Most of the hospitalizations and deaths in this surge continue to be in unvaccinated people.

But the vaccinated still are likely to spread the virus if exposed, leading health officials to urge people to mask up when in public to help slow the spread.

And anyone who has been in large gatherings in recent weeks is told to basically expect that they have been exposed. People are asked to test if they have been in any large gatherings in past couple of weeks and if they have any symptoms, and to stay home if they feel ill.


In fact, the message from public health on the national-, state- and local-level has remained the same for the past year. Vaccination is the best way for people to protect themselves and their loved ones.

The vaccines for COVID-19 have remained effective at preventing hospitalization and death throughout the pandemic and the rollout of boosters for the vaccines provide an extra layer of protection that drastically reduces the chances of people getting seriously ill.


Aside from vaccination, much of the same procedures are still recommended to slow the spread of the virus, including omicron. Wearing masks while in public areas is still a key way to slow the spread of - and reduce the chance of contracting - the virus, with recommended masks still effective at reducing the spread of the variants of the virus, including omicron.


Avoiding being in large groups of people outside of a person's household when possible also will reduce the chance of contracting the virus, as will regular handwashing and people covering their coughs and sneezes with a tissue or their elbow.

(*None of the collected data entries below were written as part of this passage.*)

(* ===== verification/LruStore.v ===== *)
(** Model of [BoundedLruStore] of [src/cache.rs]: the hash map is a [gmap], the
    [VecDeque] of keys is a list whose head is the front.  The abstract store is
    the list of bindings from the least to the most recently used. *)

From S2P Require Import Prelude.

Module Lru.
Section defs.
Context {K V : Type} `{Countable K}.

Record BoundedLruStore := MkStore {
  capacity : nat;
  values : gmap K V;
  lru_order : list K;
}.

#[export] Instance eta_store : Eta BoundedLruStore := fun s =>
  MkStore s.(capacity) s.(values) s.(lru_order).

Definition new (cap : nat) : BoundedLruStore := MkStore cap ∅ [].

Definition contains_key (s : BoundedLruStore) (key : K) : bool :=
  bool_decide (is_Some (s.(values) !! key)).

(** The loop of [remove_from_lru]: pop the front of [queue], push it to the
    back of [retained] unless it is the key. *)
Fixpoint retain_loop (key : K) (queue retained : list K) : list K :=
  match queue with
  | [] => retained
  | candidate :: rest =>
      if decide (candidate = key)
      then retain_loop key rest retained
      else retain_loop key rest (retained ++ [candidate])
  end.

Definition remove_from_lru (key : K) (s : BoundedLruStore) : BoundedLruStore :=
  s <| lru_order := retain_loop key s.(lru_order) [] |>.

(** The [while] loop of [evict_to_capacity]; it breaks on an empty queue, so it
    recurses on the queue. *)
Fixpoint evict_loop (cap : nat) (vals : gmap K V) (queue : list K)
    : gmap K V * list K :=
  if decide (cap < size vals)%nat
  then match queue with
       | [] => (vals, [])
       | oldest :: rest => evict_loop cap (delete oldest vals) rest
       end
  else (vals, queue).

Definition evict_to_capacity (s : BoundedLruStore) : BoundedLruStore :=
  let '(vals, queue) := evict_loop s.(capacity) s.(values) s.(lru_order) in
  s <| values := vals |> <| lru_order := queue |>.

Definition touch_key (key : K) (s : BoundedLruStore) : BoundedLruStore :=
  if decide (last s.(lru_order) = Some key) then s
  else let s := remove_from_lru key s in
       s <| lru_order := s.(lru_order) ++ [key] |>.

Definition get (key : K) (s : BoundedLruStore) : option V * BoundedLruStore :=
  if negb (contains_key s key) then (None, s)
  else let s := touch_key key s in (s.(values) !! key, s).

Definition peek (key : K) (s : BoundedLruStore) : option V := s.(values) !! key.

(** [get_mut] hands out a mutable reference; what the caller does with it is
    the function [f]. *)
Definition get_mut (key : K) (f : V -> V) (s : BoundedLruStore)
    : option V * BoundedLruStore :=
  if negb (contains_key s key) then (None, s)
  else let s := touch_key key s in
       (s.(values) !! key, s <| values := alter f key s.(values) |>).

Definition insert (key : K) (value : V) (s : BoundedLruStore)
    : option V * BoundedLruStore :=
  let s := remove_from_lru key s in
  if decide (s.(capacity) = 0%nat)
  then (s.(values) !! key, s <| values := delete key s.(values) |>)
  else
    let previous := s.(values) !! key in
    let s := s <| values := <[key := value]> s.(values) |> in
    let s := s <| lru_order := s.(lru_order) ++ [key] |> in
    (previous, evict_to_capacity s).

Definition remove (key : K) (s : BoundedLruStore) : option V * BoundedLruStore :=
  let s := remove_from_lru key s in
  (s.(values) !! key, s <| values := delete key s.(values) |>).

(** [retain] collects the keys to drop in the map's iteration order, then
    removes them one by one. *)
Definition retain (keep : K -> V -> bool) (s : BoundedLruStore) : BoundedLruStore :=
  let to_remove :=
    omap (fun kv => if negb (keep kv.1 kv.2) then Some kv.1 else None)
         (map_to_list s.(values)) in
  fold_left (fun s key => (remove key s).2) to_remove s.

(** The body of [ShardedRwLruStore::clear] on one shard. *)
Definition clear (s : BoundedLruStore) : BoundedLruStore :=
  s <| values := ∅ |> <| lru_order := [] |>.

(** ** Invariant and abstract specification *)

Record wf (s : BoundedLruStore) : Prop := {
  wf_nodup : NoDup s.(lru_order);
  wf_dom : forall k, k ∈ s.(lru_order) <-> is_Some (s.(values) !! k);
  wf_cap : (size s.(values) <= s.(capacity))%nat;
}.

(** The abstract store: bindings from the least to the most recently used. *)
Definition abs_list (vals : gmap K V) (queue : list K) : list (K * V) :=
  omap (fun k => v ← vals !! k; Some (k, v)) queue.
Definition abs (s : BoundedLruStore) : list (K * V) := abs_list s.(values) s.(lru_order).

Definition spec_without (key : K) (l : list (K * V)) : list (K * V) :=
  filter (fun kv => kv.1 ≠ key) l.
Definition spec_lookup (key : K) (l : list (K * V)) : option V :=
  snd <$> head (filter (fun kv => kv.1 = key) l).
(** Drop the oldest bindings until at most [cap] are left. *)
Definition spec_trim (cap : nat) (l : list (K * V)) : list (K * V) :=
  drop (length l - cap) l.
Definition spec_insert (cap : nat) (key : K) (v : V) (l : list (K * V)) : list (K * V) :=
  spec_trim cap (spec_without key l ++ [(key, v)]).
Definition spec_touch (key : K) (l : list (K * V)) : list (K * V) :=
  match spec_lookup key l with
  | Some v => spec_without key l ++ [(key, v)]
  | None => l
  end.

(** The queue lists the keys of the map, each once. *)
Definition queue_ok (vals : gmap K V) (queue : list K) : Prop :=
  NoDup queue /\ forall k, k ∈ queue <-> is_Some (vals !! k).

(** Everything the code does to a store. *)
Inductive lru_step : BoundedLruStore -> BoundedLruStore -> Prop :=
| step_insert k v s : lru_step s (insert k v s).2
| step_get k s : lru_step s (get k s).2
| step_get_mut k f s : lru_step s (get_mut k f s).2
| step_remove k s : lru_step s (remove k s).2
| step_retain keep s : lru_step s (retain keep s)
| step_clear s : lru_step s (clear s).

(** ** Lemmas *)

Arguments abs_list : simpl never.
Arguments spec_without : simpl never.

Lemma retain_loop_filter key queue retained :
  retain_loop key queue retained = retained ++ filter (fun k => k ≠ key) queue.
Proof.
  revert retained; induction queue as [|c q IH]; intros r; [by rewrite app_nil_r|].
  rewrite filter_cons. cbn [retain_loop].
  repeat case_decide; rewrite IH; try tauto. by rewrite <-app_assoc.
Qed.

Lemma remove_from_lru_order key s :
  lru_order (remove_from_lru key s) = filter (fun k => k ≠ key) (lru_order s).
Proof. unfold remove_from_lru. cbn. by rewrite retain_loop_filter. Qed.

Lemma queue_ok_size vals queue : queue_ok vals queue -> size vals = length queue.
Proof.
  intros [Hnd Hdom]. rewrite <-size_dom.
  replace (dom vals) with (list_to_set (C:=gset K) queue).
  - by apply size_list_to_set.
  - apply set_eq. intros k. rewrite elem_of_list_to_set, elem_of_dom. apply Hdom.
Qed.

Lemma queue_ok_without key vals queue :
  queue_ok vals queue -> queue_ok (delete key vals) (filter (fun k => k ≠ key) queue).
Proof.
  intros [Hnd Hdom]. split; [by apply NoDup_filter|].
  intros k. rewrite list_elem_of_filter, lookup_delete. case_decide; subst.
  - split; [intros []; done | intros []; done].
  - rewrite Hdom. intuition congruence.
Qed.

Lemma queue_ok_push key v vals queue :
  queue_ok vals queue ->
  queue_ok (<[key := v]> vals) (filter (fun k => k ≠ key) queue ++ [key]).
Proof.
  intros [Hnd Hdom]. split.
  - apply NoDup_app. split; [by apply NoDup_filter|]. split; [|apply NoDup_singleton].
    intros k. rewrite list_elem_of_filter, list_elem_of_singleton. tauto.
  - intros k. rewrite elem_of_app, list_elem_of_filter, list_elem_of_singleton, lookup_insert, Hdom.
    case_decide; subst; [intuition eauto|]. intuition congruence.
Qed.

Lemma queue_ok_pop vals k queue :
  queue_ok vals (k :: queue) -> queue_ok (delete k vals) queue.
Proof.
  intros [Hnd Hdom]. apply NoDup_cons in Hnd as [Hk Hnd]. split; [done|].
  intros j. rewrite lookup_delete. case_decide; subst.
  - split; [done|by intros []].
  - rewrite <-Hdom, elem_of_cons. intuition congruence.
Qed.

Lemma abs_list_ext vals vals' queue :
  (forall k, k ∈ queue -> vals !! k = vals' !! k) ->
  abs_list vals queue = abs_list vals' queue.
Proof.
  unfold abs_list. induction queue as [|k q IH]; intros Heq; [done|]. cbn.
  rewrite Heq, IH; [done| |by constructor]. intros j Hj. apply Heq. by constructor.
Qed.

Lemma abs_list_without key vals queue :
  abs_list vals (filter (fun k => k ≠ key) queue) = spec_without key (abs_list vals queue).
Proof.
  unfold abs_list, spec_without. induction queue as [|k q IH]; [done|].
  rewrite filter_cons. cbn [omap list_omap].
  case_decide as Hk; cbn [omap list_omap]; destruct (vals !! k) eqn:E; cbn [mbind option_bind];
    rewrite ?filter_cons; cbn [fst]; try rewrite decide_True by done;
    try rewrite decide_False by tauto; by rewrite ?IH.
Qed.

Lemma abs_list_length vals queue :
  (forall k, k ∈ queue -> is_Some (vals !! k)) -> length (abs_list vals queue) = length queue.
Proof.
  unfold abs_list. induction queue as [|k q IH]; intros Hdom; [done|]. cbn.
  destruct (Hdom k) as [v Hv]; [constructor|]. rewrite Hv. cbn. rewrite IH; [done|].
  intros j Hj. apply Hdom. by constructor.
Qed.

Lemma abs_list_keys vals queue :
  (forall k, k ∈ queue -> is_Some (vals !! k)) -> (abs_list vals queue).*1 = queue.
Proof.
  unfold abs_list. induction queue as [|k q IH]; intros Hdom; [done|]. cbn.
  destruct (Hdom k) as [v Hv]; [constructor|]. rewrite Hv. cbn. rewrite IH; [done|].
  intros j Hj. apply Hdom. by constructor.
Qed.

Lemma evict_loop_spec cap vals queue vals' queue' :
  queue_ok vals queue -> evict_loop cap vals queue = (vals', queue') ->
  queue_ok vals' queue' /\ (size vals' <= cap)%nat /\
  queue' = drop (length queue - cap) queue /\
  (forall k, k ∈ queue' -> vals' !! k = vals !! k).
Proof.
  revert vals; induction queue as [|k q IH]; intros vals Hok; cbn;
    pose proof (queue_ok_size _ _ Hok) as Hsz; case_decide as Hc; intros ?; simplify_eq/=.
  - lia.
  - split_and!; [done|lia|done|done].
  - pose proof (queue_ok_pop _ _ _ Hok) as Hok'.
    destruct (IH _ Hok') as (? & ? & -> & Heq); [done|]. split_and!; [done|done| |].
    + replace (S (length q) - cap)%nat with (S (length q - cap)) by lia. done.
    + intros j Hj. rewrite Heq by done. apply lookup_delete_ne. intros ->.
      destruct Hok as [Hnd _]. apply NoDup_cons in Hnd as [Hnk _]. apply Hnk.
      by eapply elem_of_drop.
  - rewrite Hsz in *. split_and!; [done|lia| |done].
    by replace (S (length q) - cap)%nat with 0%nat by lia.
Qed.

Lemma wf_queue_ok s : wf s -> queue_ok (values s) (lru_order s).
Proof. intros Hwf. split; apply Hwf. Qed.

Lemma queue_ok_wf s :
  queue_ok (values s) (lru_order s) -> (size (values s) <= capacity s)%nat -> wf s.
Proof. intros [] ?. by split. Qed.

Lemma abs_length s : wf s -> length (abs s) = size (values s).
Proof.
  intros Hwf. unfold abs. rewrite abs_list_length by apply Hwf.
  symmetry. by apply queue_ok_size, wf_queue_ok.
Qed.

Lemma abs_nodup s : wf s -> NoDup (abs s).*1.
Proof. intros Hwf. unfold abs. rewrite abs_list_keys; apply Hwf. Qed.

Lemma spec_lookup_abs key vals queue :
  (forall k, k ∈ queue <-> is_Some (vals !! k)) ->
  spec_lookup key (abs_list vals queue) = vals !! key.
Proof.
  intros Hdom. destruct (vals !! key) as [v|] eqn:Hv.
  - assert (key ∈ queue) as Hin by (apply Hdom; eauto). clear Hdom.
    unfold spec_lookup, abs_list. induction queue as [|k q IH]; [by apply elem_of_nil in Hin|].
    cbn [omap list_omap]. destruct (decide (k = key)) as [->|Hne].
    + rewrite Hv. cbn [mbind option_bind]. by rewrite filter_cons, decide_True.
    + destruct (vals !! k); cbn [mbind option_bind]; rewrite ?filter_cons, ?decide_False by done;
        apply IH; by apply elem_of_cons in Hin as [->|].
  - assert (key ∉ queue) as Hin by (rewrite Hdom, Hv; by intros []). clear Hdom.
    unfold spec_lookup, abs_list. induction queue as [|k q IH]; [done|].
    apply not_elem_of_cons in Hin as [Hne Hin]. cbn [omap list_omap].
    destruct (vals !! k); cbn [mbind option_bind]; rewrite ?filter_cons, ?decide_False by done;
      by apply IH.
Qed.

Lemma abs_list_push key v vals queue :
  abs_list (<[key := v]> vals) (filter (fun k => k ≠ key) queue ++ [key])
  = spec_without key (abs_list vals queue) ++ [(key, v)].
Proof.
  unfold abs_list at 1. rewrite omap_app. cbn. rewrite lookup_insert_eq. cbn. f_equal.
  fold (abs_list (<[key := v]> vals) (filter (fun k => k ≠ key) queue)).
  rewrite <-abs_list_without. apply abs_list_ext. intros k [??]%list_elem_of_filter.
  by apply lookup_insert_ne.
Qed.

In Hill County, vaccinations and booster shots are available through Bullhook Community Health Center, 406-395-4305; the Hill County Health Department, 406-400-2415; Northern Montana Health Care's Specialty Medical Center at 406-265-7831 or its Family Medical Center at 406-265-5408; Western Drug Pharmacy, 406-265-9601; Gary & Leo's Pharmacy, which takes walk-ins; Walmart; and the Rocky Boy Health Center 406-395-4486.


The Blaine County Health Department, 406-357-2345, and the Fort Belknap Health Center, public health nurse 406-353-3250 and pharmacy at 406-353-3104, can schedule vaccinations and booster shots.

Vaccine is available in Chouteau County at the Chouteau County Health Department, 406-622-3771, and Big Sandy Pharmacy at 406-378-5588.

People can call Liberty County Health Department at 406-759-5517 to schedule a vaccination.